Comment les CEOs peuvent clarifier les rôles et libérer la performance de leur équipe de direction
Quand les résultats de l’entreprise ralentissent, le premier réflexe de la direction est souvent de questionner la compétence des individus dans les fonctions clés. Pourtant, dans bien des cas, le véritable enjeu se situe ailleurs; il se trouve dans la clarté des rôles et des attentes.
Le signal d’alarme que les CEOs finissent par absorber
Voici quelques situations courantes :
- Une décision qui aurait dû être prise il y a trois semaines attend encore votre validation;
- Vous êtes mis en copie de courriels qui devraient se régler sans votre implication;
- Vous intervenez dans des situations qui relèvent normalement de votre équipe de direction;
- Vous hésitez à prendre des vacances ou vous restez constamment joignable parce que vous savez que plusieurs dossiers n’avanceront pas en votre absence.
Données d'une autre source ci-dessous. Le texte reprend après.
(** ** The constructor *)
Lemma new_vault_ok cores unlimit pim i d v :
  new_channel spec HMC.Vault i = Some d → new_hmc_controller o cores false unlimit pim d = Some v →
  vault_inv o cores i [] v ∧ pim_mode_enabled v = pim ∧ vault_all v = [].
Proof.
  intros Hd Hv. unfold new_hmc_controller in Hv. set (c := set_refresh _ _) in *.
  assert (v = mkHCtrl c [] ∅ pim) as -> by (destruct unlimit; run_opt; done).
  split; [|done]. split; simpl; [|constructor|intros k Hk; by apply elem_of_nil in Hk|constructor| |constructor].
  2:{ apply (sized_by cores (new_controller cores d)); [done|]. apply sized_any, cores_new. }
  apply (inv_frame spec HMC.proto i [] (new_controller cores d)); try done.
  by apply (new_controller_inv spec HMC.proto (CL := HMC_chan o Hlat) HMC.Vault).
Qed.

Lemma new_layer_ok cores nv u i y :
  new_logic_layer o u i links 0 = Some y → layer_ok o cores nv y ∧ cub y = u ∧ links_items (host_links y) = [].
Proof.
  unfold new_logic_layer. intros [= <-]. pose proof (hc_links _ _ _ _ _ _ _ Hcfg). split; [split|]; simpl.
  - apply Forall_forall. intros l (j&->&_)%list_elem_of_fmap. by split.
  - rewrite length_map, length_seq. lia.
  - apply (hc_cycles _ _ _ _ _ _ _ Hcfg).
  - split; [done|]. unfold links_items. rewrite map_map. induction (seq 0 _); simpl; [done|exact IHl].
Qed.

Lemma concat_nil {A B} (f : A → list B) l : (∀ x, x ∈ l → f x = []) → concat (map f l) = [].
Proof. intros H. induction l as [|x l IH]; simpl; [done|]. rewrite H by by left. apply IH. intros y Hy. apply H. by right. Qed.

Lemma all_tags_range : Forall (λ x, x.2 < 2048) (all_tags o).
Proof.
  apply Forall_forall. intros x. unfold all_tags, pool_pairs. rewrite list_elem_of_In, in_concat. intros (l&Hl1&Hl2).
  apply list_elem_of_In, elem_of_lookup_imap in Hl1 as (j&pool&->&Hj). apply lookup_replicate in Hj as [-> _].
  apply list_elem_of_In, list_elem_of_fmap in Hl2 as (t&->&Ht). apply list_elem_of_fmap in Ht as (n&->&Hn).
  apply elem_of_seq in Hn. change (Z.to_nat HMC.max_tags) with 2048%nat in Hn. simpl. lia.
Qed.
À première vue, ces irritants semblent anodins. Cependant, ensemble, ils pointent vers un problème bien plus structurant : l’organisation dépend du CEO pour prendre des décisions qui devraient être prises par des gestionnaires imputables.
Ce n’est généralement pas un enjeu de compétences ni de bonne volonté; c’est plutôt un enjeu de design organisationnel. Lorsque les rôles ne sont pas clairement définis, les décisions sont escaladées naturellement vers le sommet pour être validées et se sécuriser, ralentissant ainsi l’exécution et créant une dépendance inutile. Les CEOs en paient rapidement le prix en absorbant l’opérationnel plutôt qu’en étant positionnés là où ils créent le plus de valeur.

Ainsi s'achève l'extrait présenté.